Our algorithm outperforms Dijkstra, Shortest Path First (SPF), and Weighted Round Robin (WRR) algorithms in terms of average latency, throughput, and resource utilization. Dijkstra algorithm and SPF algorithm are effective in finding the shortest path, but lack of dynamic perception of network state when dealing with complex network environment, resulting in low resource utilization. Although WRR algorithm is more uniform in resource allocation, it is not flexible and adaptive enough in the face of network congestion, and can not effectively reduce delay or improve throughput. In contrast, our algorithm, by combining deep reinforcement learning with graph neural networks, is able to better understand and predict the state of the network, thus making more optimized decisions and exhibiting more comprehensive advantages.

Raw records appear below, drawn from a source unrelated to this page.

Lemma concurrent_registration_once_witness :
  run_schedule [1; 0] (api_pool [(BenefactorsUrl, register_request 30);
                                 (BenefactorsUrl, register_request 30)]) sample_db =
    ([(registered 30 {["name" := VStr "Ada"]} sample_db).1; refused],
     (registered 30 {["name" := VStr "Ada"]} sample_db).2) ∨
  run_schedule [1; 0] (api_pool [(BenefactorsUrl, register_request 30);
                                 (BenefactorsUrl, register_request 30)]) sample_db =
    ([refused; (registered 30 {["name" := VStr "Ada"]} sample_db).1],
     (registered 30 {["name" := VStr "Ada"]} sample_db).2).
Proof.
  apply (concurrent_registration_once (register_request 30) (register_request 30) 30
           {["name" := VStr "Ada"]} {["name" := VStr "Ada"]} sample_db);
    try reflexivity.
  - apply run_schedule_sound.
  - by apply (bool_decide_unpack _).
Defined.

(** User 30 registers a charity and posts a task; the post comes first
    and is refused. *)
Lemma post_during_registration_witness :
  (run_schedule [1; 0] (api_pool [(CharitiesUrl, register_request 30);
      (TasksUrl, sample_request 30 POST [("title", VStr "paint")])]) sample_db).1 !! 0 =
    Some (Ret (mkResponse (Serialized (to_representation
                 (Charity.mk 3 30 {["name" := VStr "Ada"]}))) HTTP_201_CREATED)) ∧
  (((run_schedule [1; 0] (api_pool [(CharitiesUrl, register_request 30);
      (TasksUrl, sample_request 30 POST [("title", VStr "paint")])]) sample_db).1 !! 1 =
      Some (Raise PermissionDenied) ∧
    (run_schedule [1; 0] (api_pool [(CharitiesUrl, register_request 30);
      (TasksUrl, sample_request 30 POST [("title", VStr "paint")])]) sample_db).2 =
      with_charity 30 {["name" := VStr "Ada"]} sample_db) ∨
   ((run_schedule [1; 0] (api_pool [(CharitiesUrl, register_request 30);
      (TasksUrl, sample_request 30 POST [("title", VStr "paint")])]) sample_db).1 !! 1 =
      Some (done (run (Tasks.post (sample_request 30 POST [("title", VStr "paint")]))
                    (with_charity 30 {["name" := VStr "Ada"]} sample_db)).1) ∧
    (run_schedule [1; 0] (api_pool [(CharitiesUrl, register_request 30);
      (TasksUrl, sample_request 30 POST [("title", VStr "paint")])]) sample_db).2 =
      (run (Tasks.post (sample_request 30 POST [("title", VStr "paint")]))
         (with_charity 30 {["name" := VStr "Ada"]} sample_db)).2)).
Proof.
  apply (post_during_registration (register_request 30)
           (sample_request 30 POST [("title", VStr "paint")]) 30
           {["name" := VStr "Ada"]} sample_db); try reflexivity.
  - apply wf_sample.
  - apply run_schedule_sound.
  - by apply (bool_decide_unpack _).
Defined.
(* ===== verification/Serializability.v ===== *)
(** * Serializability: concurrent requests on different tasks

    The races of file Concurrency need two requests on the same task.  A
    lifecycle request reads and writes the row of its task and reads the
    profile tables; the ORM calls of two requests on different tasks
    commute.  Hence every interleaving of lifecycle requests on pairwise
    different tasks that serves them to their end leaves the responses and
    the database of serving them one after the other. *)

From S2P Require Import Prelude Prog Http Models Permissions Lifecycle Refinement.
From S2P Require Import Concurrency Dispatch Schema TaskList Registration Api.

Local Open Scope prog_scope.

(** ** Programs local to a task *)

(** What the ORM answers on a database whose rows are stored under their
    ids: the task read by id has that id. *)
Definition answer_ok {X} (op : Op X) : X → Prop :=
  match op in Op X return X → Prop with
  | TaskGet i => λ o, ∀ task, o = Some task → Task.id task = i
  | _ => λ _, True
  end.

(** The ORM calls of a request on task [t]: the row [t] is read and
    written, the profiles are read. *)
Definition op_local (t : nat) {X} (op : Op X) : Prop :=
  match op with
  | TaskGet i => i = t
  | TaskSave task => Task.id task = t
  | UserBenefactor _ | UserCharity _ => True
  | _ => False
  end.

Fixpoint local {A} (t : nat) (m : view A) : Prop :=
  match m with
  | Vis op k => op_local t op ∧ ∀ x, answer_ok op x → local t (k x)
  | _ => True
  end.

(** The task a route addresses. *)
Definition route_task (route : Route) : option nat :=
  match route with
  | TaskRequestUrl task_id | TaskResponseUrl task_id | TaskDoneUrl task_id =>
      Some task_id
  | _ => None
  end.

Section local_facts.
Implicit Types (db : DB) (t : nat).

Lemma perform_answer_ok {X} (op : Op X) db : keyed db → answer_ok op (perform op db).1.
Proof. intros Hkeyed. destruct op; simpl; [|done..]. intros task. apply Hkeyed. Qed.

Lemma local_bind {A B} t (m : view A) (f : A → view B) :
  local t m → (∀ a, local t (f a)) → local t (bind m f).
Proof.
  intros Hm Hf. induction m as [a|e|X op k IH]; simpl; [done..|].
  destruct Hm as [Hop Hk]. split; [done|]. intros x Hx. by apply IH, Hk.
Qed.

Lemma keyed_save db task : keyed db → keyed (set_tasks <[Task.id task := task]> db).
Proof. intros Hkeyed. by apply map_Forall_insert_2. Qed.

Lemma local_step1 {A} t (m : view A) db :
  keyed db → local t m → local t (step1 m db).1 ∧ keyed (step1 m db).2.
Proof.
  intros Hkeyed. destruct m as [a|e|X op k]; [done..|].
  rewrite step1_vis. intros [Hop Hk]. split.
  - by apply Hk, perform_answer_ok.
  - destruct op; try done. by apply keyed_save.
Qed.

(** The calls of requests on different tasks commute. *)
Lemma op_commute {X Y} t1 t2 (op1 : Op X) (op2 : Op Y) db :
  t1 ≠ t2 → op_local t1 op1 → op_local t2 op2 →
  (perform op2 (perform op1 db).2).1 = (perform op2 db).1 ∧
  (perform op1 (perform op2 db).2).1 = (perform op1 db).1 ∧
  (perform op2 (perform op1 db).2).2 = (perform op1 (perform op2 db).2).2.
Proof.
  intros Hne H1 H2.
  destruct op1; try done; destruct op2; try done; simpl in *; subst;
    rewrite ?lookup_insert_ne by done; split_and!; try done.
  unfold set_tasks. simpl. f_equal. by apply insert_insert_ne.
Qed.

Lemma local_commute {A} t1 t2 (m1 m2 : view A) db :
  t1 ≠ t2 → local t1 m1 → local t2 m2 →
  finished m1 = false → finished m2 = false → commute m1 m2 db.
Proof.
  intros Hne H1 H2 Hf1 Hf2.
  destruct m1 as [| |X op1 k1]; [done..|]. destruct m2 as [| |Y op2 k2]; [done..|].
  destruct H1 as [H1 _], H2 as [H2 _]. unfold commute. rewrite !step1_vis. simpl.
  destruct (op_commute t1 t2 op1 op2 db Hne H1 H2) as (->&->&->). done.
Qed.

End local_facts.

(** ** Pools of requests on different tasks *)

Section disjoint.
Implicit Types (db : DB) (ts : list (view Response)).

(** The threads of the pool are local to pairwise different tasks, each
    has a bound on its calls, and the rows are stored under their ids. *)
Definition disjoint (c : list (view Response) * DB) : Prop :=
  keyed c.2 ∧
  ∃ ids bounds, NoDup ids ∧ Forall2 local ids c.1 ∧ budget bounds c.1.

Lemma disjoint_step c c' : disjoint c → pool_step c c' → disjoint c'.
Proof.
  intros (Hkeyed&ids&bounds&Hnodup&Hlocal&Hb) Hstep.
  destruct (pool_step_budget bounds _ _ Hstep Hb) as (bounds'&Hb'&_).
  destruct Hstep as [i m ts db Hi Hfin]. simpl in *.
  destruct (Forall2_lookup_r _ _ _ _ _ Hlocal Hi) as (t&Ht&Hm).
  destruct (local_step1 t m db Hkeyed Hm) as [Hm' Hkeyed'].
  split; [done|]. exists ids, bounds'. split_and!; [done| |done].
  rewrite <-(list_insert_id ids i t) by done. by apply Forall2_insert.
Qed.

Lemma disjoint_bounded c : disjoint c → ∃ bounds, budget bounds c.1.
Proof. intros (_&ids&bounds&_&_&Hb). eauto. Qed.

Lemma disjoint_commute ts db i j mi mj :
  disjoint (ts, db) → i ≠ j → ts !! i = Some mi → ts !! j = Some mj →
  finished mi = false → finished mj = false → commute mi mj db.
Proof.
  intros (_&ids&_&Hnodup&Hlocal&_) Hij Hi Hj Hfi Hfj. simpl in *.
  destruct (Forall2_lookup_r _ _ _ _ _ Hlocal Hi) as (ti&Hti&Hmi).
  destruct (Forall2_lookup_r _ _ _ _ _ Hlocal Hj) as (tj&Htj&Hmj).
  apply (local_commute ti tj); [|done..].
  intros <-. by destruct (NoDup_lookup _ _ _ _ Hnodup Hti Htj).
Qed.

(** Every complete interleaving of a disjoint pool is its serial
    execution. *)
Lemma disjoint_serial ts db c' :
  disjoint (ts, db) → rtc pool_step (ts, db) c' → complete c' →
  c' = (done <$> (run_serial ts db).1, (run_serial ts db).2).
Proof.
  apply (interleaving_serial disjoint);
    eauto using disjoint_step, disjoint_bounded, disjoint_commute.
Qed.

End disjoint.

(** ** The lifecycle views are local to their task *)

Section lifecycle_local.
Implicit Types (request : Request) (task_id : nat).

(** Reading the task by id, then going on with a task of that id. *)
Lemma local_get_then {A} task_id (f : Task.t → view A) :
  (∀ task, Task.id task = task_id → local task_id (f task)) →
  local task_id (task <- get_object_or_404 task_id ;; f task).
Proof.
  intros Hf. split; [done|]. intros [task|] Hid; simpl; [|done]. by apply Hf, Hid.
Qed.

Lemma local_user_benefactor request t : local t (user_benefactor request).
Proof.
  unfold user_benefactor. destruct (user request); [|done].
  split; [done|]. by intros [bf|].
Qed.

Lemma handler_local e request task_id : local task_id (handler e request task_id).
Proof.
  destruct e; apply local_get_then; intros task Hid; cbn beta zeta.
  - case_bool_decide; [done|]. apply local_bind; [apply local_user_benefactor|].
    by intros bf.
  - destruct (negb _); [done|]. case_bool_decide; [done|].
    by repeat (destruct (eq_str _ _)).
  - by case_bool_decide.
Qed.

Lemma check_permissions_local perms request t :
  Forall known perms → local t (check_permissions perms request).
Proof.
  induction 1 as [|p perms Hp _ IH]; [done|]. simpl.
  apply local_bind; [|by intros []].
  destruct Hp as [Hp|[Hp|Hp]]; subst p; simpl; [done|..];
    (destruct (user request); [|done]); by split.
Qed.

Lemma dispatch_local {K} (v : APIView K) request kwargs t :
  Forall known (view_permissions v request) →
  handlers_all v request kwargs (local t) →
  local t (dispatch v request kwargs).
Proof.
  intros Hperms Hall. apply local_bind; [by apply check_permissions_local|].
  intros _. by apply (dispatch_handler v (local t)).
Qed.

Lemma route_local `{!TaskModel} `{!TaskSerializer} `{!BenefactorSerializer}
    `{!CharitySerializer} route request task_id :
  route_task route = Some task_id → local task_id (route_view route request).
Proof.
  destruct lifecycle_permissions_known as (Hb&Hc&_).
  destruct route; intros [= <-]; simpl; (apply dispatch_local; [done|]);
    each_handler.
  - apply (handler_local RequestTask).
  - apply (handler_local RespondTask).
  - apply (handler_local FinishTask).
Qed.

End lifecycle_local.

(** ** The theorem *)

Section serializable.
Context `{!TaskModel} `{!TaskSerializer} `{!BenefactorSerializer} `{!CharitySerializer}.
Implicit Types (db : DB) (calls : list (Route * Request)) (ids : list nat).

(** The requests address the tasks [ids], in order. *)
Definition address (ids : list nat) (calls : list (Route * Request)) : Prop :=
  Forall2 (λ t c, route_task c.1 = Some t) ids calls.

(** The requests served one after the other, each alone. *)
Definition api_serial calls db : list (view Response) * DB :=
  (done <$> (run_serial (api_pool calls) db).1, (run_serial (api_pool calls) db).2).

Lemma api_pool_disjoint calls ids db :
  keyed db → address ids calls → NoDup ids → disjoint (api_pool calls, db).
Proof.
  intros Hkeyed Haddr Hnodup. split; [done|].
  exists ids, (replicate (length calls) max_calls). split_and!; [done|..]; simpl.
  - apply Forall2_fmap_r. eapply Forall2_impl; [done|].
    intros t [route request]. apply route_local.
  - unfold budget, api_pool. apply Forall2_fmap_r, Forall2_replicate_l; [done|].
    apply Forall_forall. intros [route request] _. apply route_within.
Qed.

(** C13.  Lifecycle requests on pairwise different tasks are serializable:
    however their ORM calls interleave, permission checks included, once
    every request is served the responses and the database are those of
    serving the requests one after the other. *)
Theorem disjoint_requests_serializable calls ids db c' :
  keyed db → address ids calls → NoDup ids →
  rtc pool_step (api_pool calls, db) c' → complete c' →
  c' = api_serial calls db.
Proof.
  intros Hkeyed Haddr Hnodup. apply disjoint_serial. by eapply api_pool_disjoint.
Qed.

End serializable.

(** ** The theorem at concrete requests *)

Section serializable_samples.
#[local] Existing Instance sample_model.
#[local] Existing Instance sample_task_serializer.
#[local] Existing Instance sample_benefactor_serializer.
#[local] Existing Instance sample_charity_serializer.

(** A benefactor requests task 1 while a charity marks task 3 done and
    another rejects the request for task 2. *)
Definition disjoint_calls : list (Route * Request) :=
  [(TaskRequestUrl 1, sample_request 20 GET []);
   (TaskDoneUrl 3, sample_request 10 POST []);
   (TaskResponseUrl 2, sample_request 11 POST [("response", VStr "R")])].

Definition disjoint_schedule : list nat := [2; 0; 1; 1; 0; 2; 0; 2; 1; 0].

Lemma disjoint_requests_serializable_witness :
  run_schedule disjoint_schedule (api_pool disjoint_calls) sample_db =
  api_serial disjoint_calls sample_db.
Proof.
  apply (disjoint_requests_serializable disjoint_calls [1; 3; 2] sample_db).
  - apply keyed_sample.
  - by repeat constructor.
  - by apply (bool_decide_unpack _).
  - apply run_schedule_sound.
  - by repeat constructor.
Defined.

End serializable_samples.
(** C2.  The API implements the machine of the specification: on a
    well-formed database a request of a user, whatever its route, its
    method and its data, that is answered with a success has carried out
    the action it asks for as one step of the machine (a first profile
    under a fresh id, a PENDING task of the caller's charity under a fresh
    id, a move of the lifecycle by who may make it), or has changed
    nothing when it asks for none; a request that is refused or fails
    changes nothing. *)
Theorem api_refines route request db u :
  wf_db db → user request = Some u →
  implements u (action route request db) db (serve (route_view route request) db).
Proof.
  intros Hwf Hu. rewrite serve_route.
  destruct (permitted route request db) eqn:Hp; [by apply route_handle_implements|].
  by apply implements_unchanged.
Qed.

(** C16.  The API refuses no move of the lifecycle that the machine
    allows: when the request asks for a move and the machine can make it
    from the abstraction of the database, the caller passes the permission
    class, the answer is a success and the database is the one the machine
    reaches. *)
Theorem api_moves_enabled route request db u task_id t a' :
  wf_db db → user request = Some u →
  action route request db = Some (Move task_id t) →
  api_step u (abstract db) (Move task_id t) a' →
  is_success (status_code (serve (route_view route request) db).1) = true ∧
  abstract (serve (route_view route request) db).2 = a'.
Proof.
  intros Hwf Hu (e&->&Ht&Hhandle)%action_move Hstep.
  destruct (move_enabled _ _ _ _ _ Hstep) as (_&_&_&_&Hmay&_).
  rewrite serve_route, (may_permitted e _ _ _ u t), Hhandle by done.
  apply (handler_enabled e _ _ _ t); eauto using wf_db_keyed.
Qed.
(** Split the matches of the goal and of the hypotheses, then simplify. *)
Ltac ofm_cases :=
  repeat (case_match || case_decide || case_bool_decide); simplify_eq/=.

(** Unfold one step of an option-monad computation whose head is known. *)
Ltac obind H := rw H /=.

(** ** Lemmas on machine integers *)

Lemma wrap_u_bounds w x : (0 ≤ w → 0 ≤ wrap_u w x < 2 ^ w)%Z.
Proof. intros. apply Z.mod_pos_bound. lia. Qed.

Lemma wrap_u_small w x : (0 ≤ x < 2 ^ w → wrap_u w x = x)%Z.
Proof. apply Z.mod_small. Qed.

Lemma pow2_half w : (0 < w → 2 ^ w = 2 * 2 ^ (w - 1))%Z.
Proof. intros. rw -Z.pow_succ_r; [f_equal|]; lia. Qed.

Lemma wrap_s_small w x :
  (0 < w → - 2 ^ (w - 1) ≤ x < 2 ^ (w - 1) → wrap_s w x = x)%Z.
Proof.
  intros Hw Hx. unfold wrap_s. rw (pow2_half w) //. rw Z.mod_small; lia.
Qed.

Lemma wrap_s_bounds w x : (0 < w → - 2 ^ (w - 1) ≤ wrap_s w x < 2 ^ (w - 1))%Z.
Proof.
  intros Hw. unfold wrap_s. rw (pow2_half w) //.
  pose proof (Z.mod_pos_bound (x + 2 ^ (w - 1)) (2 * 2 ^ (w - 1)) ltac:(lia)). lia.
Qed.

Lemma int32_small x : (- 2147483648 ≤ x < 2147483648 → int32 x = x)%Z.
Proof. intros. apply wrap_s_small; simpl; lia. Qed.

Lemma uint32_small x : (0 ≤ x < 4294967296 → uint32 x = x)%Z.
Proof. intros. by apply wrap_u_small. Qed.

Lemma uint16_small x : (0 ≤ x < 65536 → uint16 x = x)%Z.
Proof. intros. by apply wrap_u_small. Qed.

Lemma int32_mod x y : (x mod 2 ^ 32 = y mod 2 ^ 32 → int32 x = int32 y)%Z.
Proof.
  intros H. unfold int32, wrap_s. f_equal.
  by rw -(Z.add_mod_idemp_l x) // H Z.add_mod_idemp_l.
Qed.

Lemma seq_delta_eq a b : seq_delta a b = int32 (a - b).
Proof.
  apply int32_mod. unfold uint32, wrap_u. by rw Z.mod_mod // -Zminus_mod.
Qed.

(** Sequence-space comparison is the plain one as long as the operands are
    less than 2^31 apart. *)
Lemma seq_delta_small a b :
  (- 2147483648 ≤ a - b < 2147483648 → seq_delta a b = a - b)%Z.
Proof. intros. by rw seq_delta_eq int32_small. Qed.

Lemma seq_delta_self a : seq_delta a a = 0%Z.
Proof. rw seq_delta_small; lia. Qed.

(** Bits that do not meet add up. *)
Lemma lor_shiftl_add a b k :
  (0 ≤ k → 0 ≤ a < 2 ^ k → Z.lor (Z.shiftl b k) a = b * 2 ^ k + a)%Z.
Proof.
  intros Hk Ha. rw -Z.shiftl_mul_pow2 //.
  assert (Z.land (Z.shiftl b k) a = 0)%Z as Hl.
  { apply Z.bits_inj'. intros i Hi. rw Z.land_spec Z.bits_0. destruct (Z.ltb_spec i k).
    - by rw Z.shiftl_spec_low.
    - destruct (decide (a = 0)%Z) as [->|]; [by rw Z.bits_0 andb_false_r|].
      rw (Z.bits_above_log2 a i); [by rw andb_false_r|lia|].
      apply Z.log2_lt_pow2; [lia|]. apply Z.lt_le_trans with (2 ^ k)%Z; [lia|]. apply Z.pow_le_mono_r; lia. }
  by rw Z.add_nocarry_lxor // Z.lxor_lor.
Qed.

Lemma bit_at_testbit w k : bit_at w k = Z.testbit w k.
Proof.
  unfold bit_at. change 1%Z with (Z.ones 1). rw Z.land_ones //.
  rw -(Z.bit0_mod (Z.shiftr w k)) Z.shiftr_spec //. by destruct (Z.testbit w _).
Qed.

Lemma bit_at_lor a b k : bit_at (Z.lor a b) k = bit_at a k || bit_at b k.
Proof. by rw !bit_at_testbit Z.lor_spec. Qed.

Lemma bit_at_bit_of b j k : (0 ≤ j → 0 ≤ k → bit_at (bit_of b j) k = b && (k =? j))%Z.
Proof.
  intros Hj Hk. rw bit_at_testbit /bit_of. destruct b.
  - rw Z.shiftl_1_l Z.pow2_bits_eqb //= Z.eqb_sym //.
  - by rw Z.shiftl_0_l Z.bits_0.
Qed.

(** Read back one of several bit fields. *)
Ltac read_bits := rw !bit_at_lor !bit_at_bit_of //= ?andb_true_r ?andb_false_r ?orb_false_r //.

(** ** Lemmas on arrays *)

Section arrays.
Context {A : Type}.
Implicit Types (a r : list (option A)) (l : list A).

Lemma arr_set_length a i v a' : arr_set a i v = Some a' → length a' = length a.
Proof. unfold arr_set. intros. ofm_cases. apply length_insert. Qed.

Lemma arr_holds_length a l r : arr_holds a l r → length a = length l + length r.
Proof. intros ->. by rw length_app length_fmap. Qed.

Lemma arr_holds_app a l1 l2 r :
  arr_holds a (l1 ++ l2) r ↔ arr_holds a l1 ((Some <$> l2) ++ r).
Proof. unfold arr_holds. by rw fmap_app -assoc. Qed.

Lemma arr_get_holds a l r i v : arr_holds a l r → l !! i = Some v → arr_get a i = Some v.
Proof.
  intros -> Hi. unfold arr_get.
  rw lookup_app_l; [|rw length_fmap; eauto using lookup_lt_Some].
  by rw list_lookup_fmap Hi.
Qed.

Lemma arr_set_holds a l r i v :
  arr_holds a l r → i < length l →
  ∃ a', arr_set a i v = Some a' ∧ arr_holds a' (<[i := v]> l) r.
Proof.
  intros -> Hi. unfold arr_set.
  rw decide_True; [|rw length_app length_fmap; lia].
  eexists; split; [done|]. unfold arr_holds.
  rw insert_app_l; [|by rw length_fmap]. by rw list_fmap_insert.
Qed.

(** Writing the first cell after the held prefix extends it. *)
Lemma arr_set_snoc a l c r v :
  arr_holds a l (c :: r) →
  ∃ a', arr_set a (length l) v = Some a' ∧ arr_holds a' (l ++ [v]) r.
Proof.
  intros ->. unfold arr_set.
  rw decide_True; [|rw length_app length_fmap /=; lia].
  eexists; split; [done|]. unfold arr_holds.
  rw insert_app_r_alt; [|by rw length_fmap].
  by rw length_fmap Nat.sub_diag /= fmap_app -assoc.
Qed.

Lemma arr_holds_replicate n : arr_holds (arr_alloc n) (@nil A) (replicate n None).
Proof. done. Qed.

Lemma arr_copy_holds n from src dst l r l1 d :
  arr_holds src l r → arr_holds dst l1 d →
  l1 = take from l → from + n = length l → n ≤ length d →
  ∃ dst', arr_copy n from src dst = Some dst' ∧ arr_holds dst' l (drop n d).
Proof.
  revert from dst l1 d. induction n as [|n IH]; intros from dst l1 d Hs Hd -> Hn Hlen; simpl.
  - exists dst. split; [done|]. by rw firstn_all2 in Hd; [|lia].
  - destruct (lookup_lt_is_Some_2 l from) as [v Hv]; [lia|].
    obind (arr_get_holds _ _ _ _ _ Hs Hv).
    destruct d as [|c d]; simpl in Hlen; [lia|].
    destruct (arr_set_snoc _ _ _ _ v Hd) as (d' & Hset & Hd').
    rw length_take_le in Hset; [|lia]. obind Hset.
    apply (IH (S from) d' (take from l ++ [v])); [done..| |lia|lia].
    by rw (take_S_r _ _ _ Hv).
Qed.

End arrays.

(** ** Lemmas on lists *)

Lemma delete_insert_S {A} (l : list A) i v :
  l !! S i = Some v → delete (S i) (<[i:=v]> l) = delete i l.
Proof.
  intros Hv. apply list_eq. intros j. rw !list_lookup_delete.
  destruct (decide (j = i)) as [->|Hne].
  - rw decide_True; [|lia]. rw decide_False; [|lia].
    rw list_lookup_insert_eq //. apply lookup_lt_Some in Hv. lia.
  - repeat case_decide; try lia; by rw list_lookup_insert_ne; [|lia].
Qed.

Lemma delete_last {A} (l : list A) x : delete (length l) (l ++ [x]) = l.
Proof. by rw delete_middle app_nil_r. Qed.

(** An entry of a list is found by a key that no other has. *)
Lemma NoDup_fmap_eq {A B} (f : A → B) l x y : NoDup (f <$> l) → x ∈ l → y ∈ l → f x = f y → x = y.
Proof.
  induction l as [|z l IH]; simpl; [by intros _ ?%elem_of_nil|].
  intros [Hz Hl]%NoDup_cons [->|Hx]%elem_of_cons [->|Hy]%elem_of_cons Hf; auto; destruct Hz.
  - rw Hf. by apply list_elem_of_fmap_2.
  - rw -Hf. by apply list_elem_of_fmap_2.
Qed.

To sum up, our traffic scheduling algorithm based on deep reinforcement learning and graph neural network shows excellent performance in a variety of network scenarios, especially when dealing with large-scale networks and high traffic demand, the algorithm can maintain low latency, high throughput and efficient resource utilization. Despite the limitation of high computational resource requirements, further technological innovation and optimization are expected to overcome this challenge and enable the algorithm to be applied in a wider network environment. Future research will focus on real-time improvement of algorithms, optimization of computational efficiency and expansion of network security, in order to contribute to building a more intelligent, efficient and secure network system.

Although the proposed algorithm has significant performance advantages, the use of Graph Neural Networks (GNNs) and hierarchical reinforcement learning also brings an increase in computational complexity. The initial training phase requires significant computational resources and data support, which can be a trade-off. Specifically, GNNs require high computational resources when dealing with large-scale networks, especially in the training phase; hierarchical reinforcement learning similarly requires a large number of iterations to converge to the optimal policy. In addition, in order to train an effective model, the algorithms require a large amount of historical and simulated data, which may be difficult to obtain in practical applications. Although the algorithms can be trained to make quick decisions in real-time environments, the real-time responsiveness of the algorithms may be compromised in certain extreme situations, such as sudden large-scale traffic or frequent network failures.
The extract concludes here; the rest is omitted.